Trondheim otherwise is a good place to come home to. Even though it’s small compared to Bergen, and miniscule compared to Oslo, it provides well and has everything one can ask for. Still, I am now coming to terms with the thought that I start seeing an end of my stay here, and though I’ve said that I never have intended to live i nTrondheim for many years, I am soon getting the feeling that I will not be here more than another winter.

It’s strange, that… Having thought unconciously for quite some time, that living in Trondheim was just a staged life, or a pause from my real life with my real, significant people that I knew from Bergen, I somehow always pictured that I would return to a state of old life after these years of “vacation”. Now I’m understanding that these years haven’t been something else, but my real life entirely, and my real self, only in a different place and away from the ones I knew. The years in Trondheim have been just as important and significant for my life and the shaping of me than any other. And when it’s time for me to leave here, my life will still be as real, only starting again someplace else.

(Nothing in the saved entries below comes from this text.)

(* ===== verification/Daemon.v ===== *)
(** * Daemon: the two executables

    [src/poseidond.c], the daemon, and [src/relay_main.c], the relay server:
    their command lines, the order in which they start and stop the components,
    and what they do when one of them cannot start.  [getopt_long] and [atoi] are
    those of the C library; whether a component starts is an argument.

    The daemon's calls are logged and replayed on the state of the components it
    handles: a call a component does not allow in its state (destroying a pool
    whose threads run, a wheel that ticks, a manager that transports use) has no
    result there.  The relay server's calls of msquic are replayed on the store of
    [QuicStore]. *)

From stdpp Require Import gmap relations.
From S2P Require Import Prelude CString Cbor Packet ChannelPacket Client StreamTransport QuicStore Refcount Relay.
From S2P Require Import RelayLifecycle.

(** ** [getopt_long] *)

Record long_option := mkLong {
  lo_name : list Z;
  lo_arg : bool;
  lo_val : Z
}.

#[export] Instance long_option_eq_dec : EqDecision long_option.
Proof. solve_decision. Defined.

(** An option with its argument, or the answer ['?']. *)
Inductive opt_event :=
| Opt (c : Z) (arg : option (list Z))
| BadOpt.

(** The name before an equals sign, and the value after it. *)
Fixpoint split_value (l : list Z) : list Z * option (list Z) :=
  match l with
  | [] => ([], None)
  | b :: l' => if b =? 61 then ([], Some l') else let '(n, v) := split_value l' in (b :: n, v)
  end.
(** Processing a message records it. *)
Lemma on_route_records q m w rc q' m' w' :
  bloom_wf (q_seen q) → on_route q (Some m) w = Ret (rc, q', m', w') →
  bloom_wf (q_seen q') ∧ bloom_filter_contains_nn XXH3 (q_seen q') (id_memory (rm_id m)) = Ret true.
Proof.
  intros Hwf H. assert (Hle : seen_le XXH3 q q').
  { apply (quasar_step_seen (q, w) (q', w')). by eapply qstep_route. }
  split; [by apply Hle|].
  unfold quasar_on_route_message in H. apply bind_ret in H as (dup & Edup & H). destruct dup.
  { by injection H as <- <- <- <-. }
  destruct (seen_add_spec XXH3 q (rm_id m) Hwf) as (s & Es & _ & Hs). rewrite Es in H. simpl in H.
  destruct (meridian_protocol_get_local_node _) as [rc' [a po]].
  apply bind_ret in H as ([rc1 m1] & _ & H). destruct (locally_subscribed q (rm_topic m)).
  - apply bind_ret in H as ([rc2 m2] & _ & H).
    destruct (q_protocol q); [apply bind_ret in H as (w2 & _ & H)|]; by injection H as <- <- <- <-.
  - destruct (_ =? 0); [by injection H as <- <- <- <-|].
    apply bind_ret in H as ([nf|] & _ & H); [apply bind_ret in H as (w2 & _ & H); by injection H as <- <- <- <-|].
    destruct (q_protocol q); [apply bind_ret in H as ([m3 w2] & _ & H)|]; by injection H as <- <- <- <-.
Qed.
End steps.

(** ** Handling of a fresh message *)

(** The local node as the routing layer sees it, and the peers it sends to. *)
Definition local_of (q : quasar_t) : meridian_node_t :=
  let '(_, (addr, port)) := meridian_protocol_get_local_node (q_protocol q) in
  meridian_node_create_unidentified addr port.

Definition peers_of (q : quasar_t) : list (option meridian_node_t) :=
  match q_protocol q with Some p => meridian_protocol_get_connected_peers p | None => [] end.

(** A received message that this node can process: well formed and far from
    the limits of the publisher array. *)
Definition route_ready (m : quasar_route_message_t) : Prop :=
  route_wf m ∧ route_small m ∧ rm_pub_count m < 2 ^ 30 ∧ rm_pub_capacity m < 2 ^ 30.

Lemma route_accepted_ready m : route_accepted m → 0 < bf_size (rm_visited m) → rm_pub_capacity m < 2 ^ 30 → route_ready m.
Proof.
  intros [Hf Hwf] Hs Hc. split_and!; [by apply Hwf|by apply route_fits_small| |done].
  destruct Hf as (_ & _ & H). unfold MERIDIAN_MAX_NODES in H. lia.
Qed.

Section receiving.
Context (XXH3 : list Z → Z → Z) (clock : Z → Z * Z) (DatagramSend : Z → list Z → bool).
Abbreviation on_route := (quasar_on_route_message XXH3 DatagramSend).
Abbreviation visited := (quasar_route_message_has_visited XXH3).
Abbreviation event := (route_event DatagramSend).

Context (q : quasar_t) (m : quasar_route_message_t) (w : world).
Context (Hq : quasar_wf q) (Hm : route_ready m).
Context (Hnew : bloom_filter_contains_nn XXH3 (q_seen q) (id_memory (rm_id m)) = Ret false).

Lemma local_of_wf : node_wf (local_of q).
Proof.
  unfold local_of. destruct (meridian_protocol_get_local_node (q_protocol q)) as [rc [a po]] eqn:E.
  by eapply local_node_wf.
Qed.

Lemma on_route_subscribed :
  locally_subscribed q (rm_topic m) = true →
  ∃ s m', bloom_wf s ∧ route_wf m' ∧
    on_route q (Some m) w =
      Ret (0, q_with_seen q s, Some m',
           mkWorld (w_ids w)
             (w_log w ++ (if q_on_message q then [QDeliver (rm_topic m) (Some (rm_data m))] else [])
                      ++ map (event (q_protocol q) m') (peers_of q))) ∧
    rm_id m' = rm_id m ∧ rm_topic m' = rm_topic m ∧ rm_data m' = rm_data m ∧
    rm_hops_remaining m' = rm_hops_remaining m ∧ rm_pub_count m' = rm_pub_count m + 1 ∧
    visited m' (Some (local_of q)) = Ret true ∧
    quasar_route_message_has_publisher m' (Some (local_of q)) = true.
Proof.
  intros Hsub. destruct Hm as (Hwf & Hsm & Hc & Hcap).
  destruct (seen_add_spec XXH3 q (rm_id m) (q_wf_seen q Hq)) as (s & Es & Hs & _).
  destruct (route_add_visited_spec XXH3 m (local_of q) Hwf) as (m1 & E1 & Hwf1 & Hm1 & Hv1 & _).
  destruct (route_add_publisher_spec m1 (local_of q) Hwf1 local_of_wf) as
    (m2 & E2 & Hwf2 & Hc2 & Hv2 & Hi2 & Ht2 & Hd2 & Hh2 & _ & _ & Hp2); [by rewrite Hm1..|].
  exists s, m2. split_and!; try done.
  - unfold quasar_on_route_message. rewrite Hnew, bind_Ret_l, Es, bind_Ret_l. unfold local_of in E1, E2.
    destruct (meridian_protocol_get_local_node (q_protocol q)) as [rc [a po]].
    rewrite E1, bind_Ret_l, Hsub, E2, bind_Ret_l. unfold peers_of.
    assert (Hsm2 : route_small m2) by (unfold route_small; rewrite Ht2, Hd2, Hm1; done).
    destruct (q_protocol q) as [p|].
    + rewrite send_all_ok by done. rewrite bind_Ret_l. destruct (q_on_message q); simpl; [|done].
      by rewrite <- (assoc_L (++)).
    + simpl. destruct (q_on_message q); simpl; rewrite ?app_nil_r; [done|by destruct w].
  - by rewrite Hi2, Hm1.
  - by rewrite Ht2, Hm1.
  - by rewrite Hd2, Hm1.
  - by rewrite Hh2, Hm1.
  - by rewrite Hc2, Hm1.
  - simpl in *. by rewrite Hv2.
Qed.

(** What a node that is not subscribed does. *)
Lemma on_route_forward :
  locally_subscribed q (rm_topic m) = false →
  ∃ s, bloom_wf s ∧
  if decide (rm_hops_remaining m = 0) then
    ∃ m', on_route q (Some m) w = Ret (0, q_with_seen q s, Some m', w)
  else
    ∃ m2, route_wf m2 ∧ rm_id m2 = rm_id m ∧ rm_topic m2 = rm_topic m ∧ rm_data m2 = rm_data m ∧
      rm_hops_remaining m2 = rm_hops_remaining m - 1 ∧ rm_pub_count m2 = rm_pub_count m ∧
      visited m2 (Some (local_of q)) = Ret true ∧
      ∃ r, nearest XXH3 q (rm_topic m) (pub_keys m) r ∧
        match r with
        | Some nf =>
            on_route q (Some m) w =
            Ret (0, q_with_seen q s, Some m2,
                 w_emit w (event (q_protocol q) m2
                             (Some (meridian_node_create_unidentified (nf_addr nf) (nf_port nf)))))
        | None =>
            ∃ m' w' ts, on_route q (Some m) w = Ret (0, q_with_seen q s, Some m', w') ∧
              walk_result XXH3 DatagramSend (q_protocol q) (q_alpha q) (peers_of q) m2 w m' w' ts
        end.
Proof.
  intros Hsub. destruct Hm as (Hwf & Hsm & Hc & Hcap).
  destruct (seen_add_spec XXH3 q (rm_id m) (q_wf_seen q Hq)) as (s & Es & Hs & _).
  destruct (route_add_visited_spec XXH3 m (local_of q) Hwf) as (m1 & E1 & Hwf1 & Hm1 & Hv1 & _).
  exists s. split; [done|].
  unfold quasar_on_route_message. rewrite Hnew, bind_Ret_l, Es, bind_Ret_l.
  assert (Elocal : local_of q = let '(_, (a, po)) := meridian_protocol_get_local_node (q_protocol q) in
            meridian_node_create_unidentified a po) by done.
  destruct (meridian_protocol_get_local_node (q_protocol q)) as [rc [a po]].
  rewrite Elocal in E1, Hv1 |- *. rewrite E1, bind_Ret_l, Hsub.
  assert (Hh : rm_hops_remaining m1 = rm_hops_remaining m) by by rewrite Hm1. rewrite Hh.
  destruct (route_wf_hops m Hwf) as [Hh0 Hh1].
  case_decide as Hz; [rewrite Hz; simpl; by eexists|].
  rewrite (proj2 (Z.eqb_neq _ _) Hz).
  set (m2 := rm_with_hops m1 (rm_hops_remaining m - 1)).
  assert (Hwf2 : route_wf m2) by (destruct Hwf1; split; simpl; try done; unfold is_u32 in *; lia).
  assert (Hsm2 : route_small m2) by (unfold m2, route_small; rewrite Hm1; done).
  exists m2. split_and!; [done|by (unfold m2; rewrite Hm1)..|done|by (unfold m2; rewrite Hm1)|exact Hv1|].
  destruct (directed_walk_spec XXH3 (q_with_seen q s) (rm_topic m) (pub_keys m)) as (r & Er & Hr);
    [by apply quasar_seen_wf|].
  exists r. split; [exact Hr|].
  replace (rm_topic m2) with (rm_topic m) by (unfold m2; by rewrite Hm1).
  replace (pub_keys m2) with (pub_keys m) by (unfold m2; by rewrite Hm1).
  rewrite Er, bind_Ret_l. destruct r as [nf|].
  - by rewrite send_route_ok, bind_Ret_l by done.
  - unfold peers_of. destruct (q_protocol q) as [p|] eqn:Ep.
    + destruct (random_walk_spec XXH3 DatagramSend (Some p) (q_alpha q)
        (meridian_protocol_get_connected_peers p) 0 m2 w) as (m' & w' & ts & E & Hw & _);
        [done|done|apply Hq|destruct (q_wf_alpha q Hq); lia|].
      rewrite Z.sub_0_r in Hw. rewrite E, bind_Ret_l. by exists m', w', ts.
    + exists m2, w, []. split; [done|]. apply walk_nil; [done|done|apply Hq|].
      intros _ n Hn. by apply elem_of_nil in Hn.
Qed.
End receiving.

I think those thoughts originally came from me being parted with Cat and Is, and surely, any life not ivolving them couldn’t be as real. But it seems that I must come to terms with the fact that life still goes on even though I don’t see them or hear from them as much as I used, or would like, to. And, in the meantime, while I wait for us all to stand still at the same place at the same time in life once again, I will lead my life to the fullest, and hope that I will somehow gain some wisdom and new memories to look back on from it all.

I have of course a lot of pictures and a lot of things to tell from Christmas, but it will have to wait at least for tomorrow. For now, it’s enough to say – Happy new year, and may it be a good one. I’m sure it will be the best one – so far – for me, even though I’m not sure why.